Петренко был мёртв. Он лежал на полу, раскинув в стороны руки, и вытаращив неподвижные, пустые, как у манекена, глаза. Тёмная струйка стекала с пробитого лба на дорогой паркет.
Таня чуть застонала, приподнимаясь с колена. И тут же получила пулю ниже плеча, сзади. Она не заметила выглянувшего из раскрытой двери ещё одного охранника. Тот высунулся опять и тут же свалился с тяжёлой кровавой отметиной посреди лба.
Спотыкаясь, Таня выбралась в соседнюю комнату. Здесь больше никого не было. Шум со двора доносился сюда все сильнее.
Таня подошла к двери и рывком распахнула её.
Потом сделала два шага вперёд.
Альберт застыл, увидев нацеленное на него дуло... И в спину Тане тут же прогремело четыре отрывочных выстрела.
Дима Григорьев опустил пистолет, который держал в вытянутой руке.
Подошёл ближе.
Таня лежала неподвижно. Пистолет её отлетел далеко в сторону.
Дима заткнул дуло за пояс.
Таня приподняла голову.
Пошатываясь, привстала.
Из ошарашенной толпы появился Игорь. Вид у него был – словно это его убили только-что. Игорь внимательно, не отрываясь, смотрел на Таню... И он был единственным здесь, кто знал, что именно произойдёт в следующее мгновение.
...Дима Григорьев сделал шаг к Тане. Он и понять не успел, как пистолет, торчавший у него за поясом, вдруг оказался в Таниной руке.
...Два выстрела, один за другим, ударили гулкой раскатистой канонадой. Две гильзы, одна за другой, выпрыгнув, упали на землю.
Получив точную пулю в сердце, Альберт ударился спиною о стену выкрашенного забора.
И тут же получил вторую пулю. Опять в сердце.
– Вот теперь всё, – прошептала Таня, уронив пистолет.
И лицом рухнула в мягкий сырой песок.
Таня была мертва. Альберт – тоже.
...Раздался крик – надрывный, нечеловеческий, страшный.

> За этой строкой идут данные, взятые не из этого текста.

(** * Strava2Notion: the sync engine of [sync.py] and [notion.py]

    A shallow embedding of the Sport Classifier ([get_sport_type]), the
    Field Mapper and the store operations of [NotionClient], and the
    Orchestrator ([sync_activity] and the loop of [main]), followed by the
    Strava client of [strava.py], the two configuration readers and
    [main] as a whole.

    Conventions.
    - A Python dictionary with string keys is a [gmap string _].
    - A JSON scalar is a [value].  Numbers are exact rationals: the
      properties below are about which fields are written and about control
      flow, and none of them depends on the rounding of binary64.
    - The raw [notion_client.Client] is an interface ([Client]) over an
      abstract world; every call made through it is appended to a trace.
    - [try]/[except] is [catch] in a state-and-exception monad. *)

From Stdlib Require Import QArith Ascii String.
From stdpp Require Import gmap strings list.

Open Scope string_scope.
Set Warnings "-register-all".

(** ** Python values *)

Inductive value :=
  | VNone
  | VBool (b : bool)
  | VNum (q : Q)
  | VStr (s : string).

Inductive exn :=
  | TypeError
  | KeyError
  | ClientError (msg : string).

Inductive result (A : Type) :=
  | Ok (a : A)
  | Raised (e : exn).
Arguments Ok {A} a.
Arguments Raised {A} e.

Definition rbind {A B} (r : result A) (k : A -> result B) : result B :=
  match r with
  | Ok a => k a
  | Raised e => Raised e
  end.

Declare Scope result_scope.
Delimit Scope result_scope with result.
Notation "'let?' x := r 'in' k" := (rbind r (fun x => k))
  (at level 10, x name, r at level 100, k at level 200) : result_scope.

(** [bool(v)]: the truth value Python gives [v] in an [if]. *)
Definition truthy (v : value) : bool :=
  match v with
  | VNone => false
  | VBool b => b
  | VNum q => negb (Qeq_bool q 0)
  | VStr s => negb (String.eqb s "")
  end.

(** The number a value stands for in arithmetic; [bool] is a subclass of
    [int], everything else is not a number. *)
Definition as_num (v : value) : option Q :=
  match v with
  | VBool b => Some (if b then 1%Q else 0%Q)
  | VNum q => Some q
  | VNone | VStr _ => None
  end.

(** [v / n] for a numeric literal [n]. *)
Definition py_div (v : value) (n : Q) : result value :=
  match as_num v with
  | Some q => Ok (VNum (q / n))
  | None => Raised TypeError
  end.

(** [v * f] for a float literal [f]. *)
Definition py_mul_float (v : value) (f : Q) : result value :=
  match as_num v with
  | Some q => Ok (VNum (q * f))
  | None => Raised TypeError
  end.

(** [v * 2]: doubling for numbers, repetition for strings. *)
Definition py_mul_2 (v : value) : result value :=
  match v with
  | VStr s => Ok (VStr (s ++ s))
  | _ => match as_num v with
         | Some q => Ok (VNum (q * 2))
         | None => Raised TypeError
         end
  end.

(** [v > 0]. *)
Definition py_gt_0 (v : value) : result bool :=
  match as_num v with
  | Some q => Ok (negb (Qle_bool q 0))
  | None => Raised TypeError
  end.

(** [d.get(k)] and [d.get(k, dflt)]. *)
Definition get (d : gmap string value) (k : string) : value :=
  default VNone (d !! k).

Definition get_or (d : gmap string value) (k : string) (dflt : value) : value :=
  default dflt (d !! k).

(** ** Sport Classifier ([sync.py]) *)

Definition SPORT_TYPE_MAP_entries : list (string * string) :=
  [ ("Run", "Run");
    ("TrailRun", "Run");
    ("VirtualRun", "Run");
    ("Ride", "Ride");
    ("VirtualRide", "Ride");
    ("MountainBikeRide", "Ride");
    ("GravelRide", "Ride");
    ("EBikeRide", "Ride");
    ("Swim", "Swim");
    ("OpenWaterSwim", "Swim") ].

Definition SPORT_TYPE_MAP : gmap string string :=
  list_to_map SPORT_TYPE_MAP_entries.

(** [SPORT_TYPE_MAP.get(key, 'Other')]: only a string can be one of the keys. *)
Definition sport_type_map_get (key : value) : string :=
  match key with
  | VStr s => default "Other" (SPORT_TYPE_MAP !! s)
  | _ => "Other"
  end.

Definition get_sport_type (activity : gmap string value) : string :=
  let strava_type := get_or activity "type" (VStr "") in
  let sport_type := get_or activity "sport_type" strava_type in
  sport_type_map_get sport_type.

(** ** Field Mapper: the [properties] dictionary of [create_activity] *)

Inductive prop_value :=
  | PTitle (content : value)
  | PNumber (number : value)
  | PSelect (name : string)
  | PDate (start : value)
  | PRelation (ids : list value)
  | PStatus (name : string).

(** Lines 112-149: the branch on [sport_type], applied to the common
    properties [props]. *)
Definition sport_properties (activity_data : gmap string value) (sport_type : string)
    (props : gmap string prop_value) : result (gmap string prop_value) :=
  if String.eqb sport_type "Run" then
    (let? avg_speed_kmh :=
       if truthy (get activity_data "average_speed")
       then py_mul_float (get_or activity_data "average_speed" (VNum 0)) 3.6
       else Ok (VNum 0) in
     let? fast := py_gt_0 avg_speed_kmh in
     let? pace := if fast then py_div (VNum 60) (default 0%Q (as_num avg_speed_kmh))
                  else Ok (VNum 0) in
     let props := <["Average Pace" := PNumber pace]> props in
     let props :=
       if truthy (get activity_data "average_heartrate")
       then <["Average HR" := PNumber (get activity_data "average_heartrate")]> props
       else props in
     if truthy (get activity_data "average_cadence")
     then (let? cadence := py_mul_2 (get activity_data "average_cadence") in
           Ok (<["Cadence" := PNumber cadence]> props))
     else Ok props)%result
  else if String.eqb sport_type "Ride" then
    (let? avg_speed_kmh :=
       if truthy (get activity_data "average_speed")
       then py_mul_float (get_or activity_data "average_speed" (VNum 0)) 3.6
       else Ok (VNum 0) in
     let props := <["Average Speed" := PNumber avg_speed_kmh]> props in
     let props :=
       if truthy (get activity_data "average_watts")
       then <["Average Power" := PNumber (get activity_data "average_watts")]> props
       else props in
     Ok (if truthy (get activity_data "average_heartrate")
         then <["Average HR" := PNumber (get activity_data "average_heartrate")]> props
         else props))%result
  else if String.eqb sport_type "Swim" then
    (let avg_speed_mps := get_or activity_data "average_speed" (VNum 0) in
     let? fast := py_gt_0 avg_speed_mps in
     if fast
     then Ok (<["Average Pace" :=
                  PNumber (VNum ((100 / default 0%Q (as_num avg_speed_mps)) / 60))]> props)
     else Ok props)%result
  else Ok props.

(** Lines 77-149: the whole dictionary handed to [pages.create]. *)
Definition activity_properties (activity_data : gmap string value) (sport_type : string)
    : result (gmap string prop_value) :=
  (let? distance := py_div (get_or activity_data "distance" (VNum 0)) 1000 in
   let? duration := py_div (get_or activity_data "moving_time" (VNum 0)) 60 in
   let props : gmap string prop_value :=
     <["Elevation" := PNumber (get_or activity_data "total_elevation_gain" (VNum 0))]>
     (<["Duration" := PNumber duration]>
     (<["Distance" := PNumber distance]>
     (<["Date" := PDate (get activity_data "start_date")]>
     (<["Type" := PSelect sport_type]>
     (<["Strava ID" := PNumber (get activity_data "id")]>
     (<["Name" := PTitle (get_or activity_data "name" (VStr "Untitled Activity"))]> ∅)))))) in
   sport_properties activity_data sport_type props)%result.

(** ** The raw Notion client and the store it talks to *)

Inductive filter :=
  | FNumberEquals (property : string) (v : value)
  | FDateEquals (property : string) (v : string)
  | FSelectEquals (property : string) (v : string)
  | FAnd (fs : list filter).

(** The response dictionary of [databases.query]; [results] is [None] when
    the key is missing. *)
Record query_response := { results : option (list (gmap string value)) }.

(** The three entry points of [notion_client.Client] the code uses.  Each
    one may change the store and may raise. *)
Record Client (W : Type) := {
  databases_query : string -> filter -> W -> W * result query_response;
  pages_create : string -> gmap string prop_value -> W -> W * result (gmap string value);
  pages_update : value -> gmap string prop_value -> W -> W * result (gmap string value);
}.
Arguments databases_query {W} _ _ _ _.
Arguments pages_create {W} _ _ _ _.
Arguments pages_update {W} _ _ _ _.

Record NotionClient (W : Type) := {
  client : Client W;
  activities_db_id : string;
  planned_db_id : string;
}.
Arguments client {W} _.
Arguments activities_db_id {W} _.
Arguments planned_db_id {W} _.

(** A call made through the raw client, as recorded in the trace. *)
Inductive call :=
  | DatabasesQuery (database_id : string) (f : filter)
  | PagesCreate (database_id : string) (props : gmap string prop_value)
  | PagesUpdate (page_id : value) (props : gmap string prop_value).

Definition is_create (c : call) : bool :=
  match c with PagesCreate _ _ => true | _ => false end.

Definition is_write (c : call) : bool :=
  match c with DatabasesQuery _ _ => false | _ => true end.

Definition is_status_update (c : call) : bool :=
  match c with
  | PagesUpdate _ props =>
      match props !! "Status" with Some _ => true | None => false end
  | _ => false
  end.

Record state (W : Type) := { world : W; calls : list call }.
Arguments world {W} _.
Arguments calls {W} _.

(** ** State and exceptions *)

Definition M (W A : Type) : Type := state W -> state W * result A.

Definition ret {W A} (a : A) : M W A := fun s => (s, Ok a).

Definition raise {W A} (e : exn) : M W A := fun s => (s, Raised e).

Definition bind {W A B} (m : M W A) (k : A -> M W B) : M W B :=
  fun s => match m s with
           | (s', Ok a) => k a s'
           | (s', Raised e) => (s', Raised e)
           end.

(** [try: m  except Exception as e: h e]. *)
Definition catch {W A} (m : M W A) (h : exn -> M W A) : M W A :=
  fun s => match m s with
           | (s', Ok a) => (s', Ok a)
           | (s', Raised e) => h e s'
           end.

Definition lift {W A} (r : result A) : M W A := fun s => (s, r).

Declare Scope m_scope.
Delimit Scope m_scope with M.
Notation "x <- m ;; k" := (bind m (fun x => k))
  (at level 100, m at next level, right associativity) : m_scope.
Open Scope m_scope.

(** [d[k]]. *)
Definition subscript (d : gmap string value) (k : string) : result value :=
  match d !! k with
  | Some v => Ok v
  | None => Raised KeyError
  end.

(** ['T' in s] and [s.split('T')[0]]. *)
Fixpoint contains_T (s : string) : bool :=
  match s with
  | EmptyString => false
  | String c r => if Ascii.eqb c "T"%char then true else contains_T r
  end.

Fixpoint split_T_head (s : string) : string :=
  match s with
  | EmptyString => EmptyString
  | String c r => if Ascii.eqb c "T"%char then EmptyString else String c (split_T_head r)
  end.

(** Line 178 of [notion.py]; the test ['T' in activity_date] raises on
    anything that is not a string. *)
Definition date_only_of (activity_date : value) : result string :=
  match activity_date with
  | VStr s => Ok (if contains_T s then split_T_head s else s)
  | _ => Raised TypeError
  end.

(** The filter and property dictionaries the methods of [NotionClient]
    pass to the raw client. *)
Definition exists_filter (strava_id : value) : filter :=
  FNumberEquals "Strava ID" strava_id.

Definition planned_filter (date_only sport_type : string) : filter :=
  FAnd [FDateEquals "Date" date_only; FSelectEquals "Type" sport_type].

Definition relation_properties (planned_id : value) : gmap string prop_value :=
  {[ "Planned Activity" := PRelation [planned_id] ]}.

Definition status_properties (status : string) : gmap string prop_value :=
  {[ "Status" := PStatus status ]}.

(** [sport_type in ['Run', 'Ride', 'Swim']]. *)
Definition supported (sport_type : string) : bool :=
  existsb (String.eqb sport_type) ["Run"; "Ride"; "Swim"].

Section NotionClient.
Context {W : Type} (self : NotionClient W).

Definition databases_query_call (db : string) (f : filter) : M W query_response :=
  fun s =>
    let (w, r) := databases_query (client self) db f (world s) in
    ({| world := w; calls := calls s ++ [DatabasesQuery db f] |}, r).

Это кричала Оля. Она упала, обхватив тело Альберта руками и изо всех сил трясла. Её белоснежная свадебная фата была вся перемазана кровью.
Игорь подошёл к Тане. Опустился на корточки. Осторожно и со страхом потрогал пальцами её волосы, лицо. Потом вздрогнул и обернулся, увидев рядом опера Диму Григорьева.
– Ты понимаешь, я надеюсь, – сухо выговорил тот, – ни одной строчки ни должно появиться в завтрашней газете о том, что здесь произошло. Ни одной строчки.
Словно бы в полусне, не понимая, смотрел Игорь на Диму Григорьева. Тот молчал. Игорь поднялся на ноги.
– Это не ко мне, – сказал он. – Это к ним. А я уезжаю. Сегодня уезжаю. Насовсем.